Scheuer was sharply critical of American involvement in Syria, arguing that the United States had no strategic interest in the country. He noted that Syria had traditionally been within Israel’s sphere of concern due to its relationship with Hezbollah, not an American one.

He pointed to what he saw as a fundamental contradiction in U.S. thinking: Washington was actively calling for democratic change in Syria while ignoring the reality that the fall of the Assad government would likely weaken Israeli security rather than strengthen it. This, in his view, was another example of ideological commitments overriding strategic logic.

The Iranian Standoff

On Iran, Scheuer argued that American policy was largely reactive to Israeli calculations.

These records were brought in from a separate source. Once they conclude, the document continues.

(** * East Group territory dashboard: loading, filtering and KPI pipeline

    A shallow embedding of [dashboard.py].  The script is a Streamlit page:
    it loads the property table from PostGIS ([load_data_from_db]), halts
    when the table is empty, filters it with three sidebar widgets and
    renders three KPI cards, a map and a table.

    Modelling decisions.
    - A (Geo)DataFrame is the ordered list of its rows; a column is the
      list of one field; the empty frame [geopandas.GeoDataFrame()] is [[]].
    - The store schema is not in the script: column types follow the
      script's use of them (text city, integer square footage and clear
      height, nullable WKT text).
    - A coordinate is the float64 the WKT reader hands over, written as
      the rational it denotes, with NaN kept apart ([pyfloat]); the script
      does no arithmetic on coordinates.
    - The square-footage column is int64: its sum wraps around.  The
      float64 values numpy computes from it (the mean, the division by
      1_000_000) are named, not evaluated ([np_float]): the rounding is
      the library's.
    - Python objects live in an object store ([heap]) where a statement
      can alias or copy them; [df[mask]] and [.copy()] allocate.
    - Calls that can raise run in a small writer/exception monad [py]:
      the emitted events are [print] lines and Streamlit elements.
    - The store reply and GEOS's WKT reader are the environment: the reply
      is an argument of the loader, the reader a function parameter.  So
      are the widget, chart and table calls of the page ([frontend]),
      each of which returns or raises.
      Streamlit's [st.cache_data] wrapper is not modelled: one execution of
      the function body is. *)

From Stdlib Require Import ZArith QArith String List Lia Sorted.
From stdpp Require Import base option list gmap strings.

Local Open Scope string_scope.
Local Open Scope list_scope.
Local Open Scope Z_scope.

(** ** Values *)

(** A float64 as the script sees it: a number or NaN. *)
Inductive pyfloat : Type :=
  | Fin (q : Q)
  | NaN.

(** A raised Python exception ([Exception] subclass): class name and
    the text [str(e)] that an f-string interpolates. *)
Record exn : Type := Exn { exn_type : string; exn_msg : string }.

(** A shapely geometry, as far as the script can tell them apart:
    [geom_type == "Point"] with its coordinates, or another type. *)
Inductive geometry : Type :=
  | Point (x y : pyfloat)
  | OtherGeometry (geom_type : string).

(** One row of [SELECT *, ST_AsText(coordinates) as wkt_coordinates
    FROM territory_properties], as [pd.read_sql] returns it. *)
Record Row : Type := mkRow {
  address : string;
  city : string;
  state : string;
  zip_code : string;
  square_footage : Z;
  clear_height_ft : Z;
  dock_doors : Z;
  year_built : Z;
  last_sale_price : option Q;
  current_lease_rate_psf : option Q;
  is_vacant : bool;
  wkt_coordinates : option string
}.

(** One row of the GeoDataFrame the loader returns: the store's columns,
    the [geometry] column and the derived [lat] and [lon] columns. *)
Record GeoRow : Type := mkGeoRow {
  row : Row;
  geometry_col : option geometry;
  lat : pyfloat;
  lon : pyfloat
}.

Abbreviation DataFrame := (list Row).
Abbreviation GeoDataFrame := (list GeoRow).

(** [df.empty] *)
Definition empty_frame {A : Type} (df : list A) : bool :=
  match df with [] => true | _ :: _ => false end.

(** ** Filter engine (lines 114-118) *)

(** The values the three sidebar widgets return. *)
Record FilterCriteria : Type := mkCriteria {
  selected_cities : list string;
  selected_sqft : Z * Z;
  selected_height : list Z
}.

(** [Series.isin(values)]: element-wise membership mask. *)
Definition isin {A : Type} (eqb : A -> A -> bool) (col values : list A)
  : list bool :=
  map (fun v => existsb (eqb v) values) col.

(** [Series.between(left, right)]: both ends inclusive by default. *)
Definition between (col : list Z) (left right : Z) : list bool :=
  map (fun v => (left <=? v) && (v <=? right))%bool col.

(** [mask1 & mask2] on two boolean Series over the same index. *)
Definition mask_and (m1 m2 : list bool) : list bool :=
  zip_with andb m1 m2.

(** [df[mask]]: the rows whose mask entry is True, in frame order. *)
Fixpoint getitem_mask {A : Type} (df : list A) (mask : list bool) : list A :=
  match df, mask with
  | r :: df', b :: mask' =>
      if b then r :: getitem_mask df' mask' else getitem_mask df' mask'
  | _, _ => []
  end.

(** The mask of lines 115-117. *)
Definition filter_mask (geo_df : GeoDataFrame) (c : FilterCriteria)
  : list bool :=
  mask_and
    (mask_and
       (isin String.eqb (map (fun r => city (row r)) geo_df)
          (selected_cities c))
       (between (map (fun r => square_footage (row r)) geo_df)
          (fst (selected_sqft c)) (snd (selected_sqft c))))
    (isin Z.eqb (map (fun r => clear_height_ft (row r)) geo_df)
       (selected_height c)).

(** The entry of that mask at one row. *)
Definition row_mask (c : FilterCriteria) (r : GeoRow) : bool :=
  (existsb (String.eqb (city (row r))) (selected_cities c)
   && ((fst (selected_sqft c) <=? square_footage (row r))
       && (square_footage (row r) <=? snd (selected_sqft c)))
   && existsb (Z.eqb (clear_height_ft (row r))) (selected_height c))%bool.

(** The value of [filtered_df]. *)
Definition apply_filters (geo_df : GeoDataFrame) (c : FilterCriteria)
  : GeoDataFrame :=
  getitem_mask geo_df (filter_mask geo_df c).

He described a dynamic in which both Republican and Democratic leaders feared that Israel might launch a unilateral strike on Iran, knowing that the United States would bear the diplomatic consequences regardless of whether it had approved the action.

He dismissed the 2011 alleged Iranian plot to assassinate a Saudi ambassador in the United States using a Mexican drug cartel as implausible, arguing it made no strategic sense for Iran to risk war with the United States, Israel, and NATO over a target of marginal political significance.

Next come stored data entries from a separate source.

(** A node as the methods leave it: its two engines have the node as
    parent and carry its [id], and the state-transfer engine shares its
    dictionary. *)
Definition node_ok {OD} (r : node_ref) (n : Node (OD:=OD)) : Prop :=
  sdo_parent (Node_sdo n) = Some r
  /\ nmt_parent (Node_nmt n) = Some r
  /\ sdo_id (Node_sdo n) = Node_id n
  /\ nmt_id (Node_nmt n) = Node_id n
  /\ sdo_object_dictionary (Node_sdo n) = Node_object_dictionary n.

Definition graph_world {OD} (w : World (OD:=OD)) : Prop :=
  (forall s net, w_nets w !! s = Some net -> net_ok s net)
  /\ (forall r n, w_nodes w !! r = Some n -> node_ok r n).

(** The method [m] keeps the property [I] of worlds, however it ends. *)
Definition keeps {OD A} (I : World (OD:=OD) -> Prop) (m : M A) : Prop :=
  forall w, I w -> I (m w).2.

(** A resolver that refuses every description, and the world of a
    program that creates two networks and one node outside both. *)
Definition demo_refuse (d : option unit) : option unit := None.

Definition demo_world2 : World (OD:=unit) :=
  run_ops demo_TIMEOUT_MAX demo_import demo_send_raises [op_Network; op_Network; op_Node 5 None]
          empty_world.

(** ** Properties *)

Section properties.

Context {Desc OD : Type}.
Variable TIMEOUT_MAX : Q.
Variable import_any : option Desc -> option OD.
Variable send_raises : list event -> can_Message -> bool.

Implicit Types (w : World (OD:=OD)) (n : Node (OD:=OD)) (net : Network).
Implicit Types (can_id : Z) (data : list Byte.byte).

Ltac unfold_M :=
  unfold modify_node, modify_net, get_node, set_node, new_node, get_net,
    set_net, new_net, emit, get_trace, raise, pending, mbind, mret,
    M_bind, M_ret in *.

(** *** The trace *)

Lemma add_trace_nil w : add_trace w [] = w.
Proof. destruct w; unfold add_trace; simpl. by rewrite app_nil_r. Qed.

Lemma add_trace_app w es1 es2 :
  add_trace (add_trace w es1) es2 = add_trace w (es1 ++ es2).
Proof. unfold add_trace; simpl. by rewrite app_assoc. Qed.

Lemma node_calls_add_trace w es can_id data r :
  node_calls (add_trace w es) can_id data r = node_calls w can_id data r.
Proof. reflexivity. Qed.

(** *** The two masks *)

Lemma masks_disjoint (x : Z) : Z.land (Z.land x 0x7F) (Z.land x 0x780) = 0.
Proof.
  apply Z.bits_inj'; intros i Hi.
  rewrite !Z.land_spec, Z.bits_0.
  assert (Hc : Z.testbit 0x7F i && Z.testbit 0x780 i = false).
  { rewrite <- Z.land_spec. change (Z.land 0x7F 0x780) with 0. apply Z.bits_0. }
  destruct (Z.testbit x i); simpl; [exact Hc | reflexivity].
Qed.

Lemma masks_cover (x : Z) :
  0 <= x <= 0x7FF -> Z.lor (Z.land x 0x7F) (Z.land x 0x780) = x.
Proof.
  intros Hx. rewrite <- Z.land_lor_distr_r.
  change (Z.lor 0x7F 0x780) with (Z.ones 11).
  rewrite Z.land_ones by lia. apply Z.mod_small.
  change (2 ^ 11) with 2048. lia.
Qed.

Lemma masks_determine (x y : Z) :
  0 <= x <= 0x7FF -> 0 <= y <= 0x7FF ->
  Z.land x 0x7F = Z.land y 0x7F -> Z.land x 0x780 = Z.land y 0x780 -> x = y.
Proof.
  intros Hx Hy H1 H2.
  rewrite <- (masks_cover x Hx), <- (masks_cover y Hy). by rewrite H1, H2.
Qed.

Lemma masks_independent (a f : Z) :
  0 <= a <= 0x7F -> 0 <= f <= 0x780 -> masked f ->
  0 <= Z.lor a f <= 0x7FF /\
  Z.land (Z.lor a f) 0x7F = a /\ Z.land (Z.lor a f) 0x780 = f.
Proof.
  unfold masked. intros Ha Hf Hm.
  assert (Ha' : Z.land a 0x7F = a).
  { change 0x7F with (Z.ones 7). rewrite Z.land_ones by lia.
    apply Z.mod_small. change (2 ^ 7) with 128. lia. }
  assert (Haf : Z.land a 0x780 = 0).
  { rewrite <- Ha'. rewrite <- Z.land_assoc. change (Z.land 0x7F 0x780) with 0.
    apply Z.land_0_r. }
  assert (Hfa : Z.land f 0x7F = 0).
  { rewrite <- Hm. rewrite <- Z.land_assoc. change (Z.land 0x780 0x7F) with 0.
    apply Z.land_0_r. }
  split; [| split].
  - split; [apply Z.lor_nonneg; lia |].
    assert (Hlt : Z.lor a f < 2 ^ 11); [| change (2 ^ 11) with 2048 in Hlt; lia].
    destruct (Z.eq_dec (Z.lor a f) 0) as [-> | Hnz]; [reflexivity |].
    apply Z.log2_lt_pow2; [assert (0 <= Z.lor a f) by (apply Z.lor_nonneg; lia); lia |].
    rewrite Z.log2_lor by lia.
    apply Z.max_lub_lt.
    + destruct (Z.eq_dec a 0) as [-> | ?]; [reflexivity |].
      apply Z.log2_lt_pow2; [lia |]. change (2 ^ 11) with 2048. lia.
    + destruct (Z.eq_dec f 0) as [-> | ?]; [reflexivity |].
      apply Z.log2_lt_pow2; [lia |]. change (2 ^ 11) with 2048. lia.
  - rewrite Z.land_lor_distr_l, Ha', Hfa. apply Z.lor_0_r.
  - rewrite Z.land_lor_distr_l, Haf, Hm. apply Z.lor_0_l.
Qed.

(** *** Node.on_message *)

Lemma on_message_run r n can_id data w :
  w_nodes w !! r = Some n ->
  on_message r can_id data w = (Return tt, add_trace w (service_calls n can_id data)).
Proof.
  intros Hr. unfold on_message, service_calls. unfold_M. rewrite Hr.
  destruct (Node_service_callbacks n !! Z.land can_id 0x780); simpl.
  - reflexivity.
  - by rewrite add_trace_nil.
Qed.

Lemma on_message_node_calls r can_id data w :
  is_Some (w_nodes w !! r) ->
  on_message r can_id data w = (Return tt, add_trace w (node_calls w can_id data r)).
Proof.
  intros [n Hn]. rewrite (on_message_run _ _ _ _ _ Hn).
  unfold node_calls. by rewrite Hn.
Qed.

Lemma for_each_on_message rs can_id data w :
  Forall (fun r => is_Some (w_nodes w !! r)) rs ->
  for_each rs (fun r => on_message r can_id data) w
  = (Return tt, add_trace w (concat (map (node_calls w can_id data) rs))).
Proof.
  intros Hrs. revert w Hrs.
  induction rs as [| r rs IH]; intros w Hrs; simpl.
  - by rewrite add_trace_nil.
  - apply Forall_cons in Hrs as [Hr Hrs].
    unfold mbind, M_bind. rewrite (on_message_node_calls _ _ _ _ Hr).
    rewrite IH by exact Hrs. rewrite add_trace_app.
    reflexivity.
Qed.

(** *** Network.put_message *)

Lemma put_message_unicast self net can_id data w r :
  w_nets w !! self = Some net ->
  Z.land can_id 0x7F <> 0 ->
  Network_nodes net !! Z.land can_id 0x7F = Some r ->
  put_message self can_id data w = on_message r can_id data w.
Proof.
  intros Hnet Hnz Hr. unfold put_message. unfold_M. rewrite Hnet.
  destruct (decide (Z.land can_id 0x7F = 0)); [done |]. by rewrite Hr.
Qed.

Lemma put_message_unknown self net can_id data w :
  w_nets w !! self = Some net ->
  Z.land can_id 0x7F <> 0 ->
  Network_nodes net !! Z.land can_id 0x7F = None ->
  put_message self can_id data w = (Return tt, w).
Proof.
  intros Hnet Hnz Hr. unfold put_message. unfold_M. rewrite Hnet.
  destruct (decide (Z.land can_id 0x7F = 0)); [done |]. by rewrite Hr.
Qed.

Lemma wf_world_values self net w :
  wf_world w -> w_nets w !! self = Some net ->
  Forall (fun r => is_Some (w_nodes w !! r)) (dict_values (Network_nodes net)).
Proof.
  intros Hwf Hnet. unfold wf_world in Hwf.
  rewrite Forall_lookup in Hwf. specialize (Hwf _ _ Hnet).
  apply map_Forall_to_list in Hwf. unfold dict_values.
  apply Forall_fmap. eapply Forall_impl; [exact Hwf |].
  by intros [k r].
Qed.

Lemma put_message_fan_out self net can_id data w :
  wf_world w ->
  w_nets w !! self = Some net ->
  Z.land can_id 0x7F = 0 ->
  put_message self can_id data w
  = (Return tt, add_trace w (broadcast_calls w net can_id data)).
Proof.
  intros Hwf Hnet Hz. unfold put_message. unfold_M. rewrite Hnet.
  destruct (decide (Z.land can_id 0x7F = 0)); [| done].
  rewrite for_each_on_message by (by eapply wf_world_values).
  unfold broadcast_calls. generalize (dict_values (Network_nodes net)).
  intros rs. f_equal. f_equal. induction rs as [| r rs IH]; simpl; [done |].
  by rewrite IH.
Qed.

Lemma elem_of_dict_values {V} (d : gmap Z V) (v : V) :
  v ∈ dict_values d <-> exists k, d !! k = Some v.
Proof.
  unfold dict_values. rewrite list_elem_of_fmap. split.
  - intros [[k v'] [-> Hin]]. exists k. by apply elem_of_map_to_list.
  - intros [k Hk]. exists (k, v). split; [done |]. by apply elem_of_map_to_list.
Qed.

Lemma elem_of_broadcast_calls w net can_id data e :
  e ∈ broadcast_calls w net can_id data <->
  exists k r n cb,
    Network_nodes net !! k = Some r /\ w_nodes w !! r = Some n /\
    Node_service_callbacks n !! Z.land can_id 0x780 = Some cb /\
    e = Invoke cb can_id data.
Proof.
  unfold broadcast_calls. rewrite list_elem_of_bind. split.
  - intros (r & He & Hr). apply elem_of_dict_values in Hr as [k Hk].
    unfold node_calls, service_calls in He.
    destruct (w_nodes w !! r) as [n |] eqn:Hn; [| by apply elem_of_nil in He].
    destruct (Node_service_callbacks n !! Z.land can_id 0x780) as [cb |] eqn:Hcb;
      [| by apply elem_of_nil in He].
    apply list_elem_of_singleton in He. by exists k, r, n, cb.
  - intros (k & r & n & cb & Hk & Hn & Hcb & ->). exists r. split.
    + unfold node_calls, service_calls. rewrite Hn, Hcb. by apply list_elem_of_singleton.
    + apply elem_of_dict_values. by exists k.
Qed.

(** C1: for an 11-bit identifier whose low seven bits are the address of
    a registered node, other than 0, routing is the [on_message] of that
    node alone: the only call made is that of the callback that this node
    holds under [id & 0x780], if any, and the store is unchanged.  The two
    masked parts share no bit, give back the identifier, determine it, and
    every pair of an address and a function code is the decomposition of
    an identifier. *)
Theorem put_message_routes_unicast self net can_id data w r n :
  0 <= can_id <= 0x7FF ->
  w_nets w !! self = Some net ->
  Z.land can_id 0x7F <> 0 ->
  Network_nodes net !! Z.land can_id 0x7F = Some r ->
  w_nodes w !! r = Some n ->
  put_message self can_id data w = on_message r can_id data w
  /\ put_message self can_id data w
     = (Return tt,
        add_trace w match Node_service_callbacks n !! Z.land can_id 0x780 with
                    | Some cb => [Invoke cb can_id data]
                    | None => []
                    end)
  /\ Z.land (Z.land can_id 0x7F) (Z.land can_id 0x780) = 0
  /\ Z.lor (Z.land can_id 0x7F) (Z.land can_id 0x780) = can_id
  /\ (forall id', 0 <= id' <= 0x7FF ->
        Z.land id' 0x7F = Z.land can_id 0x7F ->
        Z.land id' 0x780 = Z.land can_id 0x780 -> id' = can_id)
  /\ (forall a f, 0 <= a <= 0x7F -> 0 <= f <= 0x780 -> masked f ->
        exists id', 0 <= id' <= 0x7FF /\ Z.land id' 0x7F = a /\ Z.land id' 0x780 = f).
Proof.
  intros Hid Hnet Hnz Hr Hn.
  pose proof (put_message_unicast _ _ _ data _ _ Hnet Hnz Hr) as Hput.
  split; [exact Hput |]. split.
  { rewrite Hput. apply (on_message_run _ _ _ _ _ Hn). }
  split; [apply masks_disjoint |]. split; [by apply masks_cover |]. split.
  - intros id' Hid' H1 H2. by apply masks_determine.
  - intros a f Ha Hf Hm. exists (Z.lor a f). by apply masks_independent.
Qed.

(** C2: a frame whose address field is 0 reaches every node of the
    registry: the calls made are those of the callbacks that the
    registered nodes hold under [id & 0x780], one for each registry entry
    whose node has one, and none for a node without; the store is
    unchanged. *)
Theorem put_message_broadcasts self net can_id data w :
  wf_world w ->
  w_nets w !! self = Some net ->
  Z.land can_id 0x7F = 0 ->
  put_message self can_id data w
  = (Return tt, add_trace w (broadcast_calls w net can_id data))
  /\ (forall k r n cb,
        Network_nodes net !! k = Some r -> w_nodes w !! r = Some n ->
        Node_service_callbacks n !! Z.land can_id 0x780 = Some cb ->
        Invoke cb can_id data ∈ broadcast_calls w net can_id data)
  /\ (forall e, e ∈ broadcast_calls w net can_id data ->
        exists k r n cb,
          Network_nodes net !! k = Some r /\ w_nodes w !! r = Some n /\
          Node_service_callbacks n !! Z.land can_id 0x780 = Some cb /\
          e = Invoke cb can_id data)
  /\ length (broadcast_calls w net can_id data)
     = length (filter (fun r => node_calls w can_id data r <> [])
                      (dict_values (Network_nodes net))).
Proof.
  intros Hwf Hnet Hz. split; [by apply put_message_fan_out |].
  split; [| split].
  - intros k r n cb Hk Hn Hcb. apply elem_of_broadcast_calls. by exists k, r, n, cb.
  - intros e He. by apply elem_of_broadcast_calls.
  - unfold broadcast_calls. generalize (dict_values (Network_nodes net)).
    intros rs. induction rs as [| r rs IH]; [done |].
    simpl. rewrite length_app.
    change (list_bind _ _ ?f rs) with (rs ≫= f). rewrite IH, filter_cons.
    assert (Hlen : length (node_calls w can_id data r)
                   = if decide (node_calls w can_id data r <> []) then 1%nat else 0%nat).
    { unfold node_calls, service_calls.
      destruct (w_nodes w !! r) as [n |]; [| by case_decide].
      destruct (Node_service_callbacks n !! Z.land can_id 0x780); by case_decide. }
    rewrite Hlen. by case_decide.
Qed.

Libya’s Post-War Trajectory

Regarding Libya, Scheuer noted the country’s history of producing fighters who had participated in conflicts from Afghanistan to Iraq. While he expressed uncertainty about whether post-war Libya would become a formal terrorist haven, he predicted it would become decidedly anti-American and anti-NATO, regardless of Western involvement in the overthrow of Muammar Gaddafi.

The Religious Dimension of the Conflict

Scheuer’s most direct challenge to official narratives was his insistence that the United States was engaged in a religious war, whether it acknowledged the fact or not. He argued that four consecutive American presidents had told the public they were fighting against scattered extremists rather than confronting a broader religiously motivated movement. Until that reality was accepted, he maintained, the conflict could not be resolved.

His broader conclusion was that two decades of American foreign policy had been remarkably effective at creating new enemies while doing little to enhance actual security. He argued for strategic disengagement, suggesting the United States should allow other powers to assume the costs and responsibilities of engagement in the region, while acknowledging that domestic political dynamics made such a withdrawal virtually impossible.